Sick Spider and Lost Spider

  • Sick spider: Place in an ICU enclosure, offer water and food.
  • Lost spider: Thoroughly search enclosure and surrounding areas.
  • Keep an eye on walls and high spots if spider escapes.
  • Lost jumpers can be found even months later.

Determining Spider Age and Sex

  • Breeders can provide age info for captive-born or bred spiders.
  • Wild-caught spider age is harder to determine, usually categorized by growth stage.
  • Sexing: Sub-adult males have swollen pedipalps.
  • Mature males have obviously swollen pedipalps.
  • Sub-adult females resemble mature females but smaller.
  • Mature females have an epigynum (dark belly button) on their underside.

Determining Gravid Female Jumping Spider

Gravid Females:

  • Only mature females can be gravid (carrying eggs).
  • Gravid females will have a noticeably rounded and large abdomen.
  • The abdomen can appear huge if carrying many eggs.
  • Infertile eggs may not be as obvious in appearance.

Infertile vs. Fertile Eggs:

  • Mature females, whether mated or not, can lay eggs.
  • Infertile eggs: From females that have not mated, usually after molting.
  • Fertile eggs: From females that have mated, especially if intentionally paired.

Mating and Eggs:

  • If mated, eggs are likely fertile.
  • Wild-caught females may lay eggs from previous matings.
  • Eggs will be in a neat clump if fertile, often with visible leg development.
  • Eggs hatch into “eggs with legs,” develop, then leave the nest.

Caring for Baby Jumping Spiders:

  • Babies leave the nest by themselves; may be guarded by mother.
  • Be cautious of gaps; cover with breathable fabric to prevent escapes.
  • Provide housing in deli cups with something for them to climb.
  • Use fine mesh or pantyhose for ventilation; avoid water puddles.
  • Feed babies flightless fruit flies or springtails; watch for signs of feeding.

Options if You Don’t Want to Raise Babies:

  1. Release them if native to your area, following ethical guidelines.
  2. Send babies to an experienced hobbyist for raising.
  3. Consider euthanasia if it aligns with your ethics and is done quickly.

Releasing Jumping Spiders:

  • Release only native spiders in appropriate areas.
  • Captive-born/bred spiders should not be released into the wild.
  • Be ethical and responsible with wild-caught spiders.

Captive-Born vs.
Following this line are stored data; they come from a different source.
(** * Pet-care platform: booking engine and owner-scoped CRUD

    A shallow embedding of the Express/Mongoose handlers of the
    pet-care-platform backend (controllers, models, route middleware) and
    the properties of its specification that concern them.

    Conventions of the embedding:
    - a MongoDB collection is a finite map from [_id] (a string) to the
      document; a Mongoose query is a lookup or a filter over that map;
    - a JavaScript [Date] is its millisecond timestamp, an integer;
    - a JavaScript [Number] holding money or a duration is an exact
      rational: rounding of binary floating point is not modelled;
    - a handler is a function from the database (and the readings of the
      clock it performs) to the HTTP response and the database it leaves;
    - an exception passed to [next] goes through [errorMiddleware]. *)

From Stdlib Require Import ZArith QArith Qabs Qround Ascii String.
From Stdlib Require Import Floats.
From stdpp Require Import base option list strings gmap pretty sorting.

Local Open Scope string_scope.
Local Open Scope list_scope.
Local Open Scope Z_scope.

(** ** HTTP envelope and the error middleware *)

Module Http.

(** What a handler puts under [data] (or next to [status]). *)
Inductive Payload (Doc : Type) :=
| NoData
| Null
| One (d : Doc)
| Details (errors : list (string * string))
| Roles (userRole : string) (requiredRoles : list string).
Arguments NoData {Doc}.
Arguments Null {Doc}.
Arguments One {Doc} d.
Arguments Details {Doc} errors.
Arguments Roles {Doc} userRole requiredRoles.

Record Response (Doc : Type) := mkResponse {
  code : Z;
  status : string;
  message : option string;
  data : Payload Doc
}.
Arguments mkResponse {Doc}.
Arguments code {Doc}.
Arguments status {Doc}.
Arguments message {Doc}.
Arguments data {Doc}.

(** [res.status(c).json({status: 'fail', message: m})] *)
Definition fail {Doc} (c : Z) (m : string) : Response Doc :=
  mkResponse c "fail" (Some m) NoData.

(** The double-quote character, for the messages that contain it. *)
Definition dq : string := String (Ascii.ascii_of_nat 34) EmptyString.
Captive-Bred:

  • Captive-born: Born in captivity, mother not paired in captivity.
  • Captive-bred: Born and raised in captivity with intentional pairings.
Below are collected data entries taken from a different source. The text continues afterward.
(** [get_openapi_file_location], [get_openapi_base_url] and
    [get_openapi_authentication] call [_get] without [env]. *)
Definition get_openapi_file_location (yaml : json) (service : string) : json :=
  from_yaml yaml ["openapi"; service; "file_location"] JNull.

Definition get_openapi_base_url (yaml : json) (service : string) : json :=
  from_yaml yaml ["openapi"; service; "base_url"] JNull.

Definition get_openapi_authentication (yaml : json) (service : string) : json :=
  from_yaml yaml ["openapi"; service; "authentication"] JNull.

(** [k in v] for a string [k]. *)
Definition py_contains (k : string) (v : json) : res bool :=
  match v with
  | JDict d => Ok (PyDict.has k d)
  | JList l => Ok (existsb (λ x, is_str x k) l)
  | JStr s => Ok (PyStr.contains k s)
  | _ => Raise (TypeError ("argument of type " +:+ py_type_repr v +:+ " is not iterable"))
  end.

(** [Config.get_openapi_auth_type(self, service)] *)
Definition get_openapi_auth_type (yaml : json) (service : string) : res json :=
  let auth := get_openapi_authentication yaml service in
  found ← (if truthy auth then py_contains "auth_type" auth else Ok false);
  if found : bool then py_getitem auth "auth_type"
  else Ok (from_yaml yaml ["openapi"; service; "auth_type"] JNull).

(** [s.strip()] strips white space; in ASCII text these are the
    characters below. *)
Definition whitespace : string :=
  String "009"%char (String "010"%char (String "011"%char (String "012"%char
    (String "013"%char (String "028"%char (String "029"%char (String "030"%char
      (String "031"%char (String " "%char ""))))))))).

Definition strip (s : string) : string := PyStr.strip whitespace s.

(** [to_list(val)] *)
Definition to_list (val : json) : json :=
  match val with
  | JNull => JNull
  | JList l => JList l
  | JStr s =>
      JList (JStr <$> (strip <$> List.filter (λ v, negb (String.eqb (strip v) ""))
                                   (PyStr.split ","%char s)))
  | _ => JNull
  end.

(** One round of [for service in self.openapi_services]: the binding that
    is appended, if one is. *)
Definition service_spec (yaml : json) (service : string) : res (option OpenAPISpec) :=
  let file_location := get_openapi_file_location yaml service in
  auth_type ← get_openapi_auth_type yaml service;
  let openapi_service := from_yaml yaml ["openapi"; service] (JDict []) in
  include_tags ← py_get_default openapi_service "include_tags" JNull;
  exlude_tags ← py_get_default openapi_service "exlude_tags" JNull;
  exclude_tags ← (if truthy exlude_tags then Ok exlude_tags
                  else py_get_default openapi_service "exclude_tags" JNull);
  include_paths ← py_get_default openapi_service "include_paths" JNull;
  exclude_paths ← py_get_default openapi_service "exclude_paths" JNull;
  if truthy file_location
  then Ok (Some {| service_name := service; file_location := file_location;
                   prefix := service; auth_type := auth_type; base_url := JNull;
                   include_tags := to_list include_tags;
                   exclude_tags := to_list exclude_tags;
                   include_paths := to_list include_paths;
                   exclude_paths := to_list exclude_paths |})
  else Ok None.

Definition append_spec (yaml : json) (specs : list OpenAPISpec) (service : string)
  : res (list OpenAPISpec) :=
  s ← service_spec yaml service;
  Ok (specs ++ option_list s).

(** The fallback of [openapi_specs]: one binding from the process
    environment. *)
Definition env_specs (E : PyEnv) : res (list OpenAPISpec) :=
  spec_path ← get_env_var E "OPENAPI_SPEC_PATH";
  base_url ← get_env_var E "OPENAPI_BASE_URL";
  auth_type ← get_env_var E "OPENAPI_AUTH_TYPE";
  service_name ← get_env_var E "OPENAPI_SERVICE_NAME";
  let service_name := default "default" service_name in
  if truthy (env_value spec_path) && truthy (env_value base_url)
  then Ok [{| service_name := service_name; file_location := env_value spec_path;
              prefix := service_name; auth_type := env_value auth_type;
              base_url := env_value base_url;
              include_tags := JNull; exclude_tags := JNull;
              include_paths := JNull; exclude_paths := JNull |}]
  else Ok [].

(** [Config.openapi_specs] *)
Definition openapi_specs (E : PyEnv) (yaml : json) : res (list OpenAPISpec) :=
  match openapi_services yaml with
  | [] => env_specs E
  | services => rfold (append_spec yaml) services []
  end.

(** The first and the last character of a string. *)
Definition first_char (s : string) : option ascii :=
  match s with
  | String c _ => Some c
  | EmptyString => None
  end.

Definition last_char (s : string) : option ascii := first_char (String.rev s).

Definition is_space (c : ascii) : bool := PyStr.mem_char c whitespace.

(** An entry of a comma-separated list, as [to_list] leaves it: not empty,
    no white space at either end. *)
Definition trimmed (s : string) : Prop :=
  s ≠ "" ∧
  (∀ c, first_char s = Some c → is_space c = false) ∧
  (∀ c, last_char s = Some c → is_space c = false).

(** [", ".join(items)] *)
Fixpoint join (items : list string) : string :=
  match items with
  | [] => ""
  | [s] => s
  | s :: items' => s +:+ ", " +:+ join items'
  end.

End Config.

Module Cases5.

(** A configuration file with two services, the second without a
    [file_location]. *)
Definition two_services : json :=
  JDict [("openapi", JDict [
     ("sms", JDict [("file_location", JStr "sms.yaml");
                    ("authentication", JDict [("auth_type", JStr "Basic")]);
                    ("include_tags", JStr "send, status");
                    ("exlude_tags", JList [JStr "internal"]);
                    ("exclude_tags", JStr "ignored")]);
     ("draft", JDict [("base_url", JStr "https://draft.api")])])].

Definition sms_binding : Config.OpenAPISpec :=
  {| Config.service_name := "sms"; Config.file_location := JStr "sms.yaml";
     Config.prefix := "sms"; Config.auth_type := JStr "Basic";
     Config.base_url := JNull;
     Config.include_tags := JList [JStr "send"; JStr "status"];
     Config.exclude_tags := JList [JStr "internal"];
     Config.include_paths := JNull; Config.exclude_paths := JNull |}.

(** A process environment that names a document and a base URL. *)
Definition env_only : PyEnv :=
  {| py_str := Samples.sample_str; recursion_limit := 1000;
     json_dumps := Samples.sample_dumps; b64encode := Samples.sample_b64;
     load_openapi_spec := Samples.sample_load;
     config_base_url := λ _, None;
     config_authentication := λ _, None;
     os_environ := λ k, if String.eqb k "OPENAPI_SPEC_PATH" then Some "item.yaml"
                        else if String.eqb k "openapi_base_url" then Some "https://dummy.api"
                        else None;
     getcwd := "/work"; guess_type := λ _, None; can_open := λ _, false;
     prepare_request := λ kw, Ok kw; send := λ _, Samples.ok_reply |}.

Definition env_binding : Config.OpenAPISpec :=
  {| Config.service_name := "default"; Config.file_location := JStr "item.yaml";
     Config.prefix := "default"; Config.auth_type := JNull;
     Config.base_url := JStr "https://dummy.api";
     Config.include_tags := JNull; Config.exclude_tags := JNull;
     Config.include_paths := JNull; Config.exclude_paths := JNull |}.

End Cases5.

(* ===================================================================== *)
(** ** Dictionaries, loops and paths *)
(* ===================================================================== *)

Section DictFacts.
Context {V : Type}.
Implicit Types (d : list (string * V)) (k : string) (v : V).

Lemma dict_get_set_eq k v d : PyDict.get k (PyDict.set k v d) = Some v.
Proof.
  induction d as [|[k' v'] d IH]; simpl.
  - by rewrite String.eqb_refl.
  - destruct (String.eqb k k') eqn:Hk; simpl.
    + by rewrite String.eqb_refl.
    + by rewrite Hk.
Qed.

Lemma dict_get_set_ne k k' v d :
  k ≠ k' → PyDict.get k' (PyDict.set k v d) = PyDict.get k' d.
Proof.
  intros Hne. induction d as [|[k0 v0] d IH]; simpl.
  - destruct (String.eqb k' k) eqn:Hk; [|done].
    apply String.eqb_eq in Hk. congruence.
  - destruct (String.eqb k k0) eqn:Hk; simpl.
    + apply String.eqb_eq in Hk as <-.
      destruct (String.eqb k' k) eqn:Hk'; [|done].
      apply String.eqb_eq in Hk'. congruence.
    + by rewrite IH.
Qed.


Lemma dict_set_nonempty k v d : PyDict.set k v d ≠ [].
Proof. destruct d as [|[k' v'] d]; simpl; [done|]. by destruct (String.eqb k k'). Qed.

Lemma dict_has_set k v d : PyDict.has k (PyDict.set k v d) = true.
Proof. unfold PyDict.has. by rewrite dict_get_set_eq. Qed.
End DictFacts.

(** A property kept by every round of a loop is kept by the loop. *)
Lemma rfold_invariant {A B} (P : A → Prop) (f : A → B → res A) (l : list B) :
  (∀ a x a', P a → f a x = Ok a' → P a') →
  ∀ a a', P a → rfold f l a = Ok a' → P a'.
Proof.
  intros Hstep. induction l as [|x l IH]; intros a a' Ha Hrun; simpl in Hrun.
  - by simplify_eq.
  - destruct (f a x) as [a1|e] eqn:Hf; simpl in Hrun; [|done].
    eapply IH; [|done]. by eapply Hstep.
Qed.




(* ===================================================================== *)
(** ** The dispatcher: required arguments *)
(* ===================================================================== *)

Lemma check_required_first_missing (required : list string) (arguments : pydict) :
  (∃ req, req ∈ required ∧ PyDict.has req arguments = false) →
  ∃ pre x post,
    required = pre ++ x :: post ∧
    Forall (λ r, PyDict.has r arguments = true) pre ∧
    PyDict.has x arguments = false ∧
    check_required required arguments =
      Raise (ValueError ("Missing required argument: " +:+ x)).
Proof.
  induction required as [|r required IH]; intros (req & Hin & Hreq).
  - by apply elem_of_nil in Hin.
  - simpl. destruct (PyDict.has r arguments) eqn:Hr; simpl.
    + destruct IH as (pre & x & post & -> & Hpre & Hx & Hrun).
      { exists req. split; [|done].
        apply elem_of_cons in Hin as [->|Hin]; [congruence|done]. }
      exists (r :: pre), x, post. split_and!; auto.
    + exists [], r, required. split_and!; auto.
Qed.

(** C2.  For a registered tool and any arguments from which a required
    field is absent, [call_tool] raises [ValueError("Missing required
    argument: X")], X being the first field of the required list, in its
    order, that the arguments lack; and the call has then done nothing: no
    file was opened and no request was sent. *)
Theorem call_tool_missing_required (E : PyEnv) (self : OpenAPIToolCaller)
    (tool_name : string) (arguments : pydict) (tool : Tool) (meta : OperationMeta) :
  tools self !! tool_name = Some tool →
  registry self !! tool_name = Some meta →
  (∃ req, req ∈ required (inputSchema tool) ∧ PyDict.has req arguments = false) →
  ∃ pre x post,
    required (inputSchema tool) = pre ++ x :: post ∧
    Forall (λ r, PyDict.has r arguments = true) pre ∧
    PyDict.has x arguments = false ∧
    call_tool E self tool_name arguments =
      (Raise (ValueError ("Missing required argument: " +:+ x)), []).
Proof.
  intros Htool Hmeta Hmissing.
  destruct (check_required_first_missing _ _ Hmissing)
    as (pre & x & post & Hreq & Hpre & Hx & Hrun).
  exists pre, x, post. split_and!; try done.
  unfold call_tool, build_request, request_base, lookup_tool.
  rewrite Htool, Hmeta. simpl. by rewrite Hrun.
Qed.

Lemma call_tool_missing_required_witness :
  tools Samples.item_caller !! "test:getItem" = Some Samples.item_tool ∧
  registry Samples.item_caller !! "test:getItem" = Some Samples.item_meta ∧
  ∃ pre x post,
    required (inputSchema Samples.item_tool) = pre ++ x :: post ∧
    Forall (λ r, PyDict.has r ([] : pydict) = true) pre ∧
    PyDict.has x ([] : pydict) = false ∧
    call_tool Samples.env Samples.item_caller "test:getItem" [] =
      (Raise (ValueError ("Missing required argument: " +:+ x)), []).
Proof.
  assert (H1 : tools Samples.item_caller !! "test:getItem" = Some Samples.item_tool)
    by (vm_compute; reflexivity).
  assert (H2 : registry Samples.item_caller !! "test:getItem" = Some Samples.item_meta)
    by (vm_compute; reflexivity).
  split; [exact H1|]. split; [exact H2|].
  apply (call_tool_missing_required Samples.env Samples.item_caller
           "test:getItem" [] Samples.item_tool Samples.item_meta H1 H2).
  exists "id". split; [|reflexivity].
  simpl. apply list_elem_of_here.
Defined.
Criteria for Ethical and Reputable Breeders/Sellers:

  • Don’t rehome spiders at very young instars; i4/i5 minimum.
  • Honest about spider’s origin (captive-born, captive-bred, wild-caught).
  • Transparent about spider’s age and sex (except juveniles).
  • Knowledgeable about species, encourages updates and questions.
  • Reflective pricing based on species.
  • Supports feedback and suggestions.

Packaging Jumping Spiders for Postage:

  • Use Express Post and avoid hot weather for postage.
  • Label the box to avoid direct sunlight.
  • Well-fed spiders prior to postage; no need for food during transit.
  • Individual deli cups with ventilation holes.
  • Provide grip material and hydration.
  • Use cushioning material in the box to secure cups.